_TASK PROMPT_. Going down the listing below, print exactly each line from the one with "claim is missing. *)" up to and including the one with "injection Hk as", and skip the rest.

== == ==

(* ===== verification/AuthTheorems.v ===== *)
(** * Theorems on the authentication service

    The service of AuthService over the PostgreSQL repositories: accounts,
    access tokens, and the life of a refresh session, for any bcrypt, JWT
    and random source that satisfy the laws of Credentials. *)

From stdpp Require Import base strings gmap list.
From S2P Require Import Prelude GoStrings Utf8 Regex Uuid Json Errors GoTime Sha256 Domain Hub World Repository PgMessages PgUsers Guarantee Invariant Evolution Laws Calls Membership Scenario WriterTheorems MessageTheorems ChatTheorems Credentials AuthService Toys.

(** ** Access tokens *)
Section tokens.
Context {J : Jwt} {JL : JwtLaws J}.

(** The claims ParseAccessToken answers: the subject where the user_id
    claim is missing. *)
Definition claims_user (c : AccessClaims) : ID :=
  if str_empty (cl_UserID c) then cl_Subject c else cl_UserID c.

(** What ParseAccessToken accepts. *)
Lemma ParseAccessToken_Ok secret tok now c :
  ParseAccessToken secret tok now = Ok c ↔
  secret ≠ "" ∧ tok ≠ "" ∧ ∃ c0,
    jwt_decode tok = Some (SigningMethodHS256, c0) ∧ jwt_verify SigningMethodHS256 secret tok = true
    ∧ claims_valid c0 now = true ∧ claims_user c0 ≠ ""
    ∧ c = (if str_empty (cl_UserID c0)
           then mkClaims (cl_Subject c0) (cl_Subject c0) (cl_IssuedAt c0) (cl_NotBefore c0) (cl_ExpiresAt c0) else c0).
Proof.
  unfold ParseAccessToken, claims_user. destruct (String.eqb_spec secret "") as [|Hs]; [by split; [|intros [? _]]|].
  destruct (String.eqb_spec tok "") as [|Ht]; [by split; [|intros (_ & ? & _)]|].
  split.
  - destruct (jwt_parse _ tok now) as [c0|e] eqn:E; [|done].
    apply jwt_parse_Ok in E as (alg & key & Hdec & Hk & Hver & Hval).
    unfold access_keyfunc in Hk. destruct (String.eqb_spec alg SigningMethodHS256) as [->|]; [|done].
    injection Hk as <-. intros Hc. split_and!; [done..|]. exists c0. split_and!; [done..| |].
    + revert Hc. destruct (String.eqb_spec (cl_UserID c0) "") as [He|He]; [|done]. intros Hc Hsub.
      rewrite Hsub, String.eqb_refl in Hc. cbn in Hc. by rewrite He in Hc.
    + revert Hc. destruct (String.eqb_spec (cl_UserID c0) "") as [He|He]; cbn.
      * destruct (String.eqb_spec (cl_Subject c0) "") as [Hsub|Hsub]; cbn; [by rewrite He|].
        destruct (String.eqb_spec (cl_Subject c0) ""); [done|]. by intros [= <-].
      * destruct (String.eqb_spec (cl_UserID c0) ""); [done|]. by intros [= <-].
  - intros (_ & _ & c0 & Hdec & Hver & Hval & Hu & ->).
    rewrite (proj2 (jwt_parse_Ok (access_keyfunc secret) tok now c0)) by (do 2 eexists; done).
    destruct (String.eqb_spec (cl_UserID c0) "") as [He|He]; cbn.
    + destruct (String.eqb_spec (cl_Subject c0) ""); [done|]. cbn. by destruct (String.eqb_spec (cl_Subject c0) "").
    + by destruct (String.eqb_spec (cl_UserID c0) "").
Qed.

== == ==

_SOLUTION TO THIS PROBLEM_.
    claim is missing. *)
Definition claims_user (c : AccessClaims) : ID :=
  if str_empty (cl_UserID c) then cl_Subject c else cl_UserID c.

(** What ParseAccessToken accepts. *)
Lemma ParseAccessToken_Ok secret tok now c :
  ParseAccessToken secret tok now = Ok c ↔
  secret ≠ "" ∧ tok ≠ "" ∧ ∃ c0,
    jwt_decode tok = Some (SigningMethodHS256, c0) ∧ jwt_verify SigningMethodHS256 secret tok = true
    ∧ claims_valid c0 now = true ∧ claims_user c0 ≠ ""
    ∧ c = (if str_empty (cl_UserID c0)
           then mkClaims (cl_Subject c0) (cl_Subject c0) (cl_IssuedAt c0) (cl_NotBefore c0) (cl_ExpiresAt c0) else c0).
Proof.
  unfold ParseAccessToken, claims_user. destruct (String.eqb_spec secret "") as [|Hs]; [by split; [|intros [? _]]|].
  destruct (String.eqb_spec tok "") as [|Ht]; [by split; [|intros (_ & ? & _)]|].
  split.
  - destruct (jwt_parse _ tok now) as [c0|e] eqn:E; [|done].
    apply jwt_parse_Ok in E as (alg & key & Hdec & Hk & Hver & Hval).
    unfold access_keyfunc in Hk. destruct (String.eqb_spec alg SigningMethodHS256) as [->|]; [|done].
    injection Hk as <-. intros Hc. split_and!; [done..|]. exists c0. split_and!; [done..| |].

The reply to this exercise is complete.